Studies of similar approaches in other places have had mixed results. Dance movement therapy in one study showed benefits to refugees’ mental health; but another study found that role-play and storytelling weren’t helpful for teen refugees. Some small studies have found that theater and yoga are beneficial therapies for people with substance abuse disorders.

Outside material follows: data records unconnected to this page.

Definition udp_rows (u : UdpMetrics) : list (string * PointValue) :=
  [("udp.bytes"%string, PU64 (u_bytes u)); ("udp.packets"%string, PU64 (u_packets u));
   ("udp.active"%string, PU64 (u_active_sockets u)); ("udp.drops"%string, PU64 (u_drops u))].

Definition requests (h : HttpMetrics) : Z :=
  wadd (wadd (wadd (h_sum_code_200 h) (h_sum_code_400 h)) (h_sum_code_500 h)) (h_sum_code_other h).

Definition http_rows (h : HttpMetrics) : list (string * PointValue) :=
  [("http.active_sockets"%string, PU64 (h_active_sockets h)); ("http.requests"%string, PU64 (requests h));
   ("http.client.duration.average"%string, PF64 (average (h_sum_total_time_ns h) (requests h) [1000000]));
   ("http.server.duration.average"%string, PF64 (average (h_sum_processing_time_ns h) (requests h) [1000000]));
   ("http.status_code"%string, PU64 (h_sum_code_200 h)); ("http.status_code"%string, PU64 (h_sum_code_400 h));
   ("http.status_code"%string, PU64 (h_sum_code_500 h)); ("http.status_code"%string, PU64 (h_sum_code_other h))].

Definition dns_rows (d : DnsMetrics) : list (string * PointValue) :=
  [("dns.active_sockets"%string, PU64 (d_active_sockets d)); ("dns.responses"%string, PU64 (d_responses d));
   ("dns.client.duration.average"%string, PF64 (average (d_sum_total_time_ns d) (d_responses d) [1000000000]));
   ("dns.server.duration.average"%string,
    PF64 (average (d_sum_processing_time_ns d) (d_responses d) [1000000000]));
   ("dns.timeouts"%string, PU64 (d_timeouts d))].

Definition rows (m : AllMetrics) : list (string * PointValue) :=
  (if negb (tcp_is_zero (tcp m)) || tcp_prev_window_had_samples m then tcp_rows (tcp m) else [])
  ++ (if negb (udp_is_zero (udp m)) || udp_prev_window_had_samples m then udp_rows (udp m) else [])
  ++ (if negb (http_is_zero (http m)) || http_prev_window_had_samples m then http_rows (http m) else [])
  ++ (if negb (dns_is_zero (dns m)) || dns_prev_window_had_samples m then dns_rows (dns m) else []).

(** A point with its row: name, value, time, and labels that extend the
    given ones. *)
Definition is_row (ts : Z) (labels : Labels) (pm : PendingMetric) (r : string * PointValue) : Prop :=
  pm_name pm = lit (fst r) /\ pm_value pm = snd r /\ pm_timestamp pm = ts
  /\ (pm_labels pm = labels
      \/ exists c, pm_labels pm = labels ++ [mkLabel (lit "status_code") c]).

(** [ex'] is [ex] with the rows appended to its buffer. *)
Definition appends (ts : Z) (labels : Labels) (ex ex' : OtlpExporter) (rs : list (string * PointValue))
  : Prop :=
  exists pts, buf (publisher ex') = buf (publisher ex) ++ pts /\ Forall2 (is_row ts labels) pts rs
    /\ enable_descriptions ex' = enable_descriptions ex /\ ex_endpoint ex' = ex_endpoint ex
    /\ endpoint (publisher ex') = endpoint (publisher ex)
    /\ resource_attributes (publisher ex') = resource_attributes (publisher ex)
    /\ scope_name (publisher ex') = scope_name (publisher ex)
    /\ counters (publisher ex') = counters (publisher ex).

Lemma appends_nil ts labels ex : appends ts labels ex ex [].
Proof. exists []. by rewrite app_nil_r. Qed.

Lemma appends_trans ts labels ex1 ex2 ex3 r1 r2 :
  appends ts labels ex1 ex2 r1 -> appends ts labels ex2 ex3 r2 -> appends ts labels ex1 ex3 (r1 ++ r2).
Proof.
  intros (p1 & Hb1 & Hr1 & H1) (p2 & Hb2 & Hr2 & H2). exists (p1 ++ p2).
  rewrite Hb2, Hb1, app_assoc. split; [done|]. split; [by apply Forall2_app|]. intuition congruence.
Qed.

Lemma add_chk_release_total {E} a b : exists n, add_chk (E := E) Release 64 a b = Ok n.
Proof. unfold add_chk. destruct (_ <? _); eauto. Qed.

Many clinicians, however, are wary of therapies like theater, dance, and art and instead recommend cognitive therapies that help patients modify their thoughts in order to feel and behave differently.
While recognizing that creative arts therapies offer “unique” treatment for trauma, there is little evidence to “support the conclusions of thousands of devoted creative arts therapists,” according to an authoritative guide for clinicians, “Effective Treatments for PTSD,” edited by Edna Foa, a professor of clinical psychology at the University of Pennsylvania.
“Whether it’s riding a horse or having a dog or body therapy, almost every therapy is going to have some effect,” said Patricia Resick, a psychiatry professor at Duke University.
Some students may feel their trauma is too “gritty” for this program; others may find it too basic if their previous therapists used theater-based techniques, said Sullivan, who has interviewed many of the students. But most of them say it’s like a “breath of fresh air,” she said.
“They say they feel like themselves for the first time … they find out their own strengths and qualities in themselves they didn’t know they had — for example, they realize they are funny,” she said.
“For real change to take place, the body needs to learn that the danger has passed,” wrote van der Kolk in his recent book, “The Body Keeps the Score.”
When they get up on stage, the students get to step into their worst nightmares — but they are awake, safe, and know it is make-believe. “One of the best ways that we learn is play,” said Dave Dorvilier, codirector of the program. “Here, we are playing games, but they are clinically informed.”